Decentralized, Communication- and Coordination-free Learning in
Structured Matching Markets
- URL: http://arxiv.org/abs/2206.02344v1
- Date: Mon, 6 Jun 2022 04:08:04 GMT
- Title: Decentralized, Communication- and Coordination-free Learning in
Structured Matching Markets
- Authors: Chinmay Maheshwari and Eric Mazumdar and Shankar Sastry
- Abstract summary: We study the problem of online learning in competitive settings in the context of two-sided matching markets.
We propose a class of decentralized, communication- and coordination-free algorithms that agents can use to reach to their stable match.

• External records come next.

(** Lines 489-493: the odd positions whose neighbours at even positions
    are closer than [delta]. *)
Definition to_eliminate (z_grid : list float) (delta : float) : list nat :=
let even_in := Np.arange2 0 (length z_grid) in
let odd_in := Np.arange2 1 (length z_grid) in
let z_even := Np.index z_grid even_in in
let diffv := Np.diff z_even in
Np.index odd_in (Np.where_ (map (fun d => d <? delta) diffv)).

(** Line 494: these positions are removed. *)
Definition prune (z_grid : list float) (delta : float) : list float :=
Np.delete z_grid (to_eliminate z_grid delta).

(** One turn of the loop of lines 483-494. *)
Definition merge_galaxy (Nintegration : nat) (z_grid : list float)
    (g : galaxy) : list float :=
let '(zmin, zmax) := window g in
let zinterpolator := Np.linspace zmin zmax Nintegration in
let delta := (zmax - zmin) / F64.of_Z (Z.of_nat Nintegration) in
prune (Np.sort (z_grid ++ zinterpolator)) delta.

(** The grid before [onp.unique], line 480 and the loop after it. *)
Definition merged_grid (Nintegration : nat) (ordered : list galaxy)
  : list float :=
foldl (merge_galaxy Nintegration)
      (Np.linspace F64.lit_1em6 zcut Nintegration) ordered.

(** Lines 460-496: the positions of the galaxies in range and the grid. *)
Definition build_z_grid (cosmo_ref : Cosmology) (Nintegration : Z)
    (gals : list galaxy) : res (list nat * list float) :=
let idx := idx_in_range gals in
match idx with
| [] => Raise (NameError "maxz")   (* ['...{:f}'.format(maxz)] *)
| _ =>
    let sel := Np.index gals idx in
    let* widths := interpolation_width cosmo_ref sel in
    let idx_sorted := reverse (argsort widths) in
    if (Nintegration <? 0)%Z then
      Raise (ValueError ("Number of samples, " +:+ pretty Nintegration
                         +:+ ", must be non-negative."))
    else
      Ok (idx, Np.unique (merged_grid (Z.to_nat Nintegration)
                                      (Np.index sel idx_sorted)))
end.

(** A value of the span [1e-6, zcut]. *)
Definition in_span (p : float) : bool :=
(F64.lit_1em6 <=? p) && (p <=? zcut).

(** The samples of the span and of the window of every galaxy in range lie
    in the span. *)
Definition samples_in_span (Nintegration : nat) (gals : list galaxy) : bool :=
forallb in_span (Np.linspace F64.lit_1em6 zcut Nintegration)
&& forallb (fun g =>
              negb (in_range g)
              || forallb in_span
                   (Np.linspace (fst (window g)) (snd (window g))
                                Nintegration)) gals.

(** The consecutive points of the grid that both lie in the window of [g]
    are no further apart than the width of the window divided by the base
    resolution. *)
Definition window_spacing_ok (Nintegration : Z) (grid : list float)
    (g : galaxy) : bool :=
let '(zmin, zmax) := window g in
forallb (fun '(a, b) =>
           negb ((zmin <=? a) && (b <=? zmax))
           || (b - a <=? (zmax - zmin) / F64.of_Z Nintegration))
        (zip grid (tail grid)).

End Grid.


(** ** The density interpolant: [calc_dN_by_dzdOmega_interpolant] *)

Section Interpolant.

Context `{ML : MathLib} `{CO : Collaborators}.

Local Open Scope f64_scope.

(** The term that one galaxy adds to [interpo], lines 522-525. *)
Definition galaxy_term (f : h5file) (cosmo_ref : Cosmology) (epsilon : float)
    (Numsigma : float) (ptype : string) (z_grid : list float) (g : galaxy)
  : res (list float) :=
let Mv :=
  map (fun zi => m2M (g_m g) (z2dl cosmo_ref zi) (kcorr (band f) zi)) z_grid in
let rate := map (absM_rate_evaluate epsilon (band f) cosmo_ref) Mv in
let* em := EM_likelihood_prior_differential_volume
             z_grid (g_z g) (g_sigmaz g) cosmo_ref Numsigma ptype in
Ok (zip_with (fun r e => r * e / dOmega_sterad f) rate em).

(** [interpo = 0.] followed by [interpo += ...] for every galaxy of the
    pixel; the scalar [0.] takes the length of the grid. *)
Fixpoint accumulate (f : h5file) (cosmo_ref : Cosmology) (epsilon : float)
    (Numsigma : float) (ptype : string) (z_grid : list float)
    (interpo : list float) (gals : list galaxy) : res (list float) :=
match gals with
| [] => Ok interpo
| g :: gals' =>
    let* t := galaxy_term f cosmo_ref epsilon Numsigma ptype z_grid g in
    accumulate f cosmo_ref epsilon Numsigma ptype z_grid
               (zip_with F64.add interpo t) gals'
end.

(** [interpo[interpo==0.]=onp.nan] *)
Definition zero_to_nan (interpo : list float) : list float :=
map (fun s => if s ==? F64.zero then F64.nan else s) interpo.

(** [onp.float16(onp.log(interpo))] *)
Definition log_float16 (interpo : list float) : list float :=
map (fun s => F64.to_float16 (np_log s)) interpo.

(** The galaxies in range whose pixel is [i]: [where(cpind==i)[0]] applied
    to the rows in range. *)
Definition pixel_galaxies (sel : list galaxy) (i : Z) : list galaxy :=
Np.index sel (Np.where_ (map (fun g => (g_sky_indices g =? i)%Z) sel)).

(** The column of the pixel [i], lines 510-528. *)
Definition pixel_column (f : h5file) (cosmo_ref : Cosmology)
    (epsilon Numsigma : float) (ptype : string) (sel : list galaxy)
    (z_grid : list float) (i : Z) : res (list float) :=
match pixel_galaxies sel i with
| [] => Ok (map F64.to_float16 (map (fun _ => F64.nan) z_grid))
| gals =>
    let* interpo :=
      accumulate f cosmo_ref epsilon Numsigma ptype z_grid
                 (Np.zeros_like z_grid) gals in
    Ok (log_float16 (zero_to_nan interpo))
end.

- Score: 2.9833943723592764
- License: http://arxiv.org/licenses/nonexclusive-distrib/1.0/
- Abstract: We study the problem of online learning in competitive settings in the
context of two-sided matching markets. In particular, one side of the market,
the agents, must learn about their preferences over the other side, the firms,
through repeated interaction while competing with other agents for successful
matches. We propose a class of decentralized, communication- and
coordination-free algorithms that agents can use to reach to their stable match
in structured matching markets. In contrast to prior works, the proposed
algorithms make decisions based solely on an agent's own history of play and
requires no foreknowledge of the firms' preferences. Our algorithms are
constructed by splitting up the statistical problem of learning one's
preferences, from noisy observations, from the problem of competing for firms.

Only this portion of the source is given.